Even today, as Alan Greenspan's Federal Open Market Committee meets to decide if interest rates should be raised, Grant insists on being contrary. The Federal Reserve could decide to tighten credit, and potentially rein in the bull. So all the financial world breathlessly awaits the words of Fed Chairman Greenspan -- all except Grant, that is.

"No, I don't think he's going to raise interest rates," Grant says. "And what do I think he's going to say? I know it will have the consistency of Cream of Wheat."

The tall, angular Grant speaks and writes with the conviction of a zealot. When asked, "What if you continue to be wrong?" he answers as if he'd been asked, "What if the sky's falling?"

"It would go against every known precept of economics, especially supply and demand," he laughs, at once amused and dismissive.

Grant, 51, respects the past not only because he studies economic cycles in history, but because he has observed stock market whims firsthand for two decades.

After high school in New York and a stint in the Navy, he clerked at a Wall Street firm in 1969. That was a bad year for the market. Soon after Grant began learning the trade, a slew of firms, including his own, folded. Could this be the source of his %J skepticism today?

"There is an oft-repeated line on Wall Street that one's perceptions of markets are colored by one's formative experiences. ... For me that wasn't the case ... I think frame of mind is set early in life. Doubters are born, not made," he says, contradicting yet another Wall Street maxim.

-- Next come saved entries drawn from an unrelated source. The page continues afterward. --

(** *** The accepted files *)

Record sdk_image (data : bytes) : Prop := {
  image_length : 64 ≤ len data;
  image_identity : slice data 0 16 = elf_identity;
  image_type : uint_at data 16 2 = 2;
  image_machine : uint_at data 18 2 = 62;
  image_version : uint_at data 20 4 = 1;
  image_entry : 0x8000000000 ≤ uint_at data 24 8 < 0x8004000000;
  image_flags : uint_at data 48 4 = 0;
  image_sizes : uint_at data 52 2 = 64 ∧ uint_at data 54 2 = 56;
  image_count : 1 ≤ table_count data ≤ 4;
  image_table : uint_at data 32 8 + table_count data * 56 ≤ len data;
  image_segments : ∀ i, 0 ≤ i < table_count data → entry_valid data (table_entry data i);
  image_order : ∀ i j, 0 ≤ i < j → j < table_count data →
    (virtual (table_entry data i) + memory_size (table_entry data i) - 1) / 4096 < virtual (table_entry data j) / 4096;
  image_start : ∃ i, 0 ≤ i < table_count data ∧ segment_flags (table_entry data i) = 5 ∧
    virtual (table_entry data i) ≤ uint_at data 24 8 < virtual (table_entry data i) + memory_size (table_entry data i);
  image_one_writable : ∀ i j, 0 ≤ i < table_count data → 0 ≤ j < table_count data →
    segment_flags (table_entry data i) = 6 → segment_flags (table_entry data j) = 6 → i = j;
  image_no_sections : uint_at data 40 8 = 0 → uint_at data 58 2 = 0 ∧ uint_at data 60 2 = 0 ∧ uint_at data 62 2 = 0;
  image_sections : uint_at data 40 8 ≠ 0 →
    uint_at data 58 2 = 64 ∧ 1 ≤ uint_at data 60 2 ≤ 256 ∧ uint_at data 62 2 < uint_at data 60 2 ∧
    uint_at data 40 8 + uint_at data 60 2 * 64 ≤ len data
}.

Grant left his native New York to study economics at Indiana University, where he received a bachelor's degree, and went on for a master's in international affairs at Columbia University. It was at Columbia, where he edited the Journal of International Affairs, that he discovered a talent for writing.

His first post-collegiate job was "writing obituaries and finding salacious news" at The Sun. His 2 1/2 years in Baltimore were less significant for his writing than for his personal life, he says. He met and married the then-Sun fashion editor, Patricia Kavanagh. The couple moved to New York in 1975 when he was hired by write for Barron's, the weekly financial newspaper devoted to covering the ever-capricious bond and stock markets.

A downturn

It was during his eight-year tenure at Barron's that he witnessed a huge market downturn, with pundits predicting the death of stocks. "It was an era of great inflation. All things that are now revered, considered omnipotent, things that are taken as gospel today, were then doubted," he says.

In 1983, an internal political scuffle at Barron's left him looking for a job. He considered writing for a financial magazine, "but I didn't want my copy homogenized. If you work for Business Week, you have to write in the Business Week voice. If you work for Time, you have to write like Time."

Instead Grant, who by then had two small children and a third on the way (he now has four), struck out on his own.